No matter how it's done, providers who use HIT should gain financially, especially if they demonstrate the ability to control costs and render high quality care. This requires substantial reform in our current healthcare system, and there is reason to believe the new administration will support expanded HIT use [Reference].

Dealing with Standards through Innovation

HIT systems should be flexible enough to adapt to evolving standards quickly and easily. Unfortunately, this is not the case as evidenced by the debate over changing to ICD-10 diagnostic codes [Reference]. With most HIT systems in use today, accommodating new data standard is a very costly process. In fact, even more detailed standards are being offered, such as the ABC codes, which supports a more precise and comprehensive documentation of patient encounters and a common language for comparing approaches to care [Reference].

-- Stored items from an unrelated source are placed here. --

(* ===== verification/MongoPayload.v ===== *)
(** * pkg/storage/mongodb/payload.go: references to published payloads

    What an admission does with payloads: it touches the guard of a payload that is ready
    and keeps a reference to it.  Both happen in the transaction of the caller. *)

From S2P Require Import Prelude Bytes Runs Traced Admission MongoEncoding MongoDriver MongoTransaction MongoRules.
Import Admission MongoEncoding MongoTransaction.
Open Scope Z_scope.

Module MongoPayload.

Definition payloadStateReady : list byte := str "ready".

Definition setGuard (g : ObjectID) (d : payloadDocument) : payloadDocument :=
  mkPayloadDocument (yd_ID d) (ydChain d) (ydDigest d) (ydLength d) (ydState d) (ydOwner d) (ydToken d) (ydLeaseUntil d) g
    (ydCreatedAt d) (ydUpdatedAt d) (FileID d) (Inline d) (BlobOwner d) (BlobToken d).

Section Payload.
Context {W : Type} `{Mongo W} (s : Store).
Local Abbreviation Run := (Runs.Run (St W tevent)).

(** The payload of a reference, if it is ready. *)
Definition readyPayload (ref : AdmissionPayloadRef) (length : list byte) (_ : Time) (d : payloadDocument) : bool :=
  bool_decide (ydChain d = chainID s) && bool_decide (ydDigest d = Digest ref) && bool_decide (ydLength d = length) &&
  bool_decide (ydState d = payloadStateReady).

Definition touchReadyPayload (ctx : Context) (ref : AdmissionPayloadRef) : Run unit :=
  length ← lift (EncodeUint64 (ByteLength ref));
  guard ← call NewObjectID;
  matched ← call (UpdateOne ctx payloads (payloadID s ref) (readyPayload ref length) (fun _ => setGuard guard));
  if matched =? 1 then mret tt else lift (Err ErrPayloadUnavailable).

(** The update keeps the date of a reference that there was. *)
Definition keepReference (document : Time -> referenceDocument) (now : Time) (old : option referenceDocument) : referenceDocument :=
  document match old with Some d => ndCreatedAt d | None => now end.

Definition referenceFor (ref : AdmissionPayloadRef) (owner : ReferenceOwner) (length : list byte) (created : Time) : referenceDocument :=
  mkReferenceDocument (referenceID s ref owner) (chainID s) (scopeID s) (Digest ref) length (Kind ref) (ownerKind owner) (ownerKey owner) created.

Definition pinPayload (ctx : Context) (ref : AdmissionPayloadRef) (owner : ReferenceOwner) : Run unit :=
  touchReadyPayload ctx ref ≫= fun _ =>
  length ← lift (EncodeUint64 (ByteLength ref));
  call (Upsert ctx references (referenceID s ref owner) (keepReference (referenceFor ref owner length))).

Definition PinPayload (ctx : Context) (ref : AdmissionPayloadRef) (owner : ReferenceOwner) : Run unit :=
  _ ← lift (validatePayload s ref);
  if negb (validOwner owner) then lift (Err ErrInvalidPayload) else
  '(_, r) ← runTransaction s ctx (fun ctx => pinPayload ctx ref owner);
  lift r.

Definition anyDocument {A} (_ : Time) (_ : A) : bool := true.

Definition ReleasePayload (ctx : Context) (ref : AdmissionPayloadRef) (owner : ReferenceOwner) : Run unit :=
  _ ← lift (validatePayload s ref);
  if negb (validOwner owner) then lift (Err ErrInvalidPayload) else
  '(_, r) ← runTransaction s ctx (fun ctx =>
    found ← attempt (call (FindOne ctx references (referenceID s ref owner) anyDocument));
    match found with
    | Err ErrNoDocuments => mret tt
    | Err e => lift (Err e)
    | Panic => lift Panic
    | Ok document =>
        touchReadyPayload ctx ref ≫= fun _ =>
        _ ← call (DeleteOne ctx references (nd_ID document)); mret tt
    end);
  lift r.

End Payload.

Section Pure.
Context (s : Store).

(** The database apart from the guards of payloads: payloads without them. *)
Definition unguarded (db : DB) : DB := put payloads (setGuard 0 <$> docs payloads db) db.

Lemma unguarded_docs c db : c <> payloads -> docs c (unguarded db) = docs c db.
Proof. intros Hc. unfold unguarded. by rewrite docs_put_other. Qed.

(** A payload is ready: its bytes were published under the digest and the length. *)
Definition is_ready (db : DB) (ref : AdmissionPayloadRef) : Prop :=
  exists d : document payloads, docs payloads db !! payloadID s ref = Some d /\ ydChain d = chainID s /\ ydDigest d = Digest ref /\
    EncodeUint64 (ByteLength ref) = Ok (ydLength d) /\ ydState d = payloadStateReady.

Lemma unguarded_touch db id d g :
  docs payloads db !! id = Some d -> unguarded (store payloads id (setGuard g d) db) = unguarded db.
Proof.
  intros Hd. unfold unguarded, store. rewrite docs_put, put_put. f_equal. apply map_eq. intros i. rewrite !lookup_fmap.
  destruct (decide (i = id)) as [->|Hne]; [|by rewrite lookup_insert_ne]. rewrite lookup_insert_eq.
  change (docs payloads db !! id) with (dbPayloads db !! id) in *. by rewrite Hd.
Qed.

(** The identifier of the payload of a digest in a chain. *)
Definition keyID (chain digest : list byte) : list byte := tupleID [str "payload"; chain; digest].

(** The payload of a reference is ready. *)
Definition readyRow (db : DB) (n : referenceDocument) : Prop :=
  exists p : document payloads, docs payloads db !! keyID (ndChain n) (ndDigest n) = Some p /\
    ydChain p = ndChain n /\ ydDigest p = ndDigest n /\ ydState p = payloadStateReady.

(** A row, but for its guard. *)
Lemma guards_row db db' id (p' : document payloads) : setGuard 0 <$> docs payloads db' = setGuard 0 <$> docs payloads db ->
  docs payloads db' !! id = Some p' -> exists p : document payloads, docs payloads db !! id = Some p /\ setGuard 0 p' = setGuard 0 p.
Proof.
  intros E Hp'. apply (f_equal (lookup id)) in E. rewrite !lookup_fmap in E. cbn [docs document] in *. rewrite Hp' in E.
  destruct (dbPayloads db !! id) as [p|]; [|done]. exists p. split; [done|]. by apply (inj Some).
Qed.

Lemma guards_readyRow db db' n : setGuard 0 <$> docs payloads db' = setGuard 0 <$> docs payloads db -> readyRow db' n -> readyRow db n.
Proof.
  intros E (p' & Hp' & H1 & H2 & H3). destruct (guards_row _ _ _ _ E Hp') as (p & Hp & Ep). exists p. split; [done|].
  destruct p, p'. cbn in *. by simplify_eq.
Qed.

(** What payloads are pinned in leaves the rest as it is: guards of payloads are written,
    and references are added. *)
Record kept (db db' : DB) : Prop := {
  kept_payloads : setGuard 0 <$> docs payloads db' = setGuard 0 <$> docs payloads db;
  kept_references : forall id, is_Some (docs references db !! id) -> is_Some (docs references db' !! id);
  kept_added : forall id n, docs references db' !! id = Some n -> docs references db !! id = Some n \/ readyRow db n;
  kept_files : files db' = files db;
  kept_docs : forall c, c <> payloads -> c <> references -> c <> transactions -> docs c db' = docs c db }.

Lemma kept_refl db : kept db db.
Proof. constructor; auto. Qed.

Lemma kept_trans db1 db2 db3 : kept db1 db2 -> kept db2 db3 -> kept db1 db3.
Proof.
  intros [P1 R1 A1 F1 D1] [P2 R2 A2 F2 D2]. constructor; [by rewrite P2|auto| |by rewrite F2|intros c ???; by rewrite D2, D1].
  intros id n Hn. destruct (A2 id n Hn) as [Hn1|Hr]; [by apply A1|right]. by eapply guards_readyRow.
Qed.

Lemma unguarded_kept db db' : unguarded db' = unguarded db -> kept db db'.
Proof.
  intros E. assert (Ed : forall c, c <> payloads -> docs c db' = docs c db) by (intros c Hc; by rewrite <- (unguarded_docs c db'), <- (unguarded_docs c db), E by done).
  constructor; [|intros id; by rewrite Ed|intros id n; rewrite Ed by done; by left|apply (f_equal files) in E; unfold unguarded in E; by rewrite !files_put in E|intros c ???; by apply Ed].
  apply (f_equal (docs payloads)) in E. unfold unguarded in E. by rewrite !docs_put in E.
Qed.

Lemma kept_ready db db' ref : kept db db' -> is_ready db' ref -> is_ready db ref.
Proof.
  intros Hk (d' & Hd' & H1 & H2 & H3 & H4). destruct (guards_row _ _ _ _ (kept_payloads _ _ Hk) Hd') as (d & Hd & E).
  exists d. split; [done|]. destruct d, d'. cbn in *. by simplify_eq.
Qed.

Lemma is_ready_row db (ref : AdmissionPayloadRef) n : ndChain n = chainID s -> ndDigest n = Digest ref -> is_ready db ref -> readyRow db n.
Proof. intros Ec Ed (d & Hd & H1 & H2 & _ & H4). exists d. rewrite Ec, Ed. by split_and!. Qed.

Lemma unguarded_ready db db' ref : unguarded db' = unguarded db -> is_ready db' ref -> is_ready db ref.
Proof. intros E. by apply kept_ready, unguarded_kept. Qed.

End Pure.

Section Rules.
Context {W : Type} `{!Mongo W, !MongoState W} {laws : MongoLaws W} (s : Store).
#[local] Set Default Proof Using "Type laws".

Lemma inside_touch (ref : AdmissionPayloadRef) : inside (touchReadyPayload s InSession ref).
Proof. unfold touchReadyPayload. repeat inside_step. Qed.

Lemma inside_pin (ref : AdmissionPayloadRef) (owner : ReferenceOwner) : inside (pinPayload s InSession ref owner).
Proof. unfold pinPayload. repeat first [apply inside_touch | inside_step]. Qed.

Lemma touch_tx (ref : AdmissionPayloadRef) db :
  tx db (touchReadyPayload s InSession ref) (fun r db' =>
    match r with
    | Ok _ => unguarded db' = unguarded db /\ is_ready s db ref
    | Err ErrPayloadUnavailable => db' = db /\ ~ is_ready s db ref
    | Err (ErrRejection _) => False
    | _ => True
    end).
Proof.
  unfold touchReadyPayload. apply tx_bind; [intros; repeat inside_step|]. apply tx_lift.
  destruct (EncodeUint64 (ByteLength ref)) as [length|e|] eqn:El; [|by apply EncodeUint64_Err in El as ->|done].
  apply tx_bind; [intros; repeat inside_step|]. apply tx_same; [intros; by eapply NewObjectID_law| |done]. intros g.
  apply tx_bind; [intros; repeat inside_step|]. apply tx_UpdateOne.
  - intros db'. split; [done|]. intros e Hf _ _. by destruct e.
  - intros now d Hd Hc. change (1 =? 1) with true. apply tx_ret. split; [by apply unguarded_touch|].
    unfold readyPayload in Hc. rewrite !andb_true_iff, !bool_decide_eq_true in Hc. destruct Hc as [[[? ?] Hl] ?]. exists d. by rewrite Hl.
  - intros now Hn. change (0 =? 1) with false. apply tx_lift. split; [done|]. intros (d & Hd & H1 & H2 & H3 & H4). rewrite Hd in Hn. cbn in Hn.
    unfold readyPayload in Hn. rewrite El in H3. injection H3 as H3. by rewrite !bool_decide_true in Hn by done.
  - done.
Qed.

Lemma pin_tx (ref : AdmissionPayloadRef) (owner : ReferenceOwner) db :
  tx db (pinPayload s InSession ref owner) (fun r db' => r = Ok tt ->
    kept db db' /\ is_ready s db ref /\ is_Some (docs references db' !! referenceID s ref owner)).
Proof.
  unfold pinPayload. apply tx_bind; [intros; repeat inside_step|]. eapply tx_mono; [apply touch_tx|]. intros [[]|e|] db1 Hr; [|done..].
  destruct Hr as [Eu Hready]. apply tx_bind; [intros; repeat inside_step|]. apply tx_lift. destruct (EncodeUint64 _) as [length|e|]; [|done..].
  apply (tx_Upsert db1 references); [by intros db'; split| |done]. intros now _. split_and!; [|done|].
  - eapply kept_trans; [by apply unguarded_kept|]. unfold store. constructor.
    + by rewrite docs_put_other.
    + intros id Hid. rewrite docs_put. destruct (decide (id = referenceID s ref owner)) as [->|Hne]; [by rewrite lookup_insert_eq|by rewrite lookup_insert_ne].
    + intros id n. rewrite docs_put. destruct (decide (id = referenceID s ref owner)) as [->|Hne]; [|rewrite lookup_insert_ne by done; by left].
      rewrite lookup_insert_eq. intros [= <-]. right. apply (is_ready_row s db1 ref); [done..|]. by apply (unguarded_ready s db1 db); [symmetry|].
    + by rewrite files_put.
    + intros c ???. by rewrite docs_put_other.
  - unfold store. rewrite docs_put, lookup_insert_eq. by eexists.
Qed.

(** A loop of pins. *)
Lemma pins_tx refs (owner : ReferenceOwner) db :
  tx db (forEach (fun ref => pinPayload s InSession ref owner) refs) (fun r db' => r = Ok tt ->
    kept db db' /\ forall ref, ref ∈ refs -> is_ready s db ref /\ is_Some (docs references db' !! referenceID s ref owner)).
Proof.
  revert db. induction refs as [|ref refs IH]; intros db; cbn [forEach]; [apply tx_ret; intros _; split; [apply kept_refl|by intros ref ?%elem_of_nil]|].
  apply tx_bind; [intros _; apply inside_forEach; intros x; apply inside_pin|]. eapply tx_mono; [apply pin_tx|]. intros [[]|e|] db1 Hr; [|done..].
  destruct (Hr eq_refl) as (Hk & Hready & Hpin). eapply tx_mono; [apply IH|]. intros r db2 H2 E. destruct (H2 E) as [Hk2 Hall]. split; [by eapply kept_trans|].
  intros ref' [->|Hin]%elem_of_cons; [split; [done|by apply (kept_references _ _ Hk2)]|]. destruct (Hall ref' Hin) as [? ?]. split; [by eapply kept_ready|done].
Qed.

End Rules.

End MongoPayload.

In addition, when it comes to technology standards, we ought not reject new creative approaches with the potential to lower costs and speed information exchange. One such innovative model, offered by National Health Data Systems, is to use a node-to-node architecture with universal translation, which manages information transfer between computers in an asynchronous manner via a publisher-subscriber process [1]. The benefits of this method include its ability to:

  • Adjust to evolving data and technology standards quickly and inexpensively.
  • Save time, money and resources by minimizing data transmission and storage costs, while consuming minimal bandwidth.
  • Have minimal impact on existing IT systems and networks, so current operations can continue without disruption.
  • Reduce complexity and hassle by requiring no VPN configuration, avoiding firewall issues, and needing little if any IT support.
  • Tailor reports to end-users' needs by supporting both report compositing whereby different reports can be combined into an integrated report of the "big picture," and report fragmenting whereby components of a single report can be divided into multiple smaller ones.
  • Personalize instructional materials to end-users' particular needs by enabling competency-based and just-in-time eLearning, whereby the curriculum content delivered to an individual is determined by the person's current level of knowledge and/or particular knowledge needs.
  • Allow people to obtain, compute, distribute and present information asynchronously using local resources and only brief, occasional network connectivity, which reduces demands central servers, speeds reporting, increases mobility/portability, and enhances network resiliency (i.e., the network keeps working even when individual nodes are disrupted, which is unlike central sever disruption that brings its entire network down).
  • Enable loosely connected networks of individuals to share diverse experiences, data sources, information, knowledge, expertise, perspectives, ideas, and insights, which increase innovation and more effective decision-making.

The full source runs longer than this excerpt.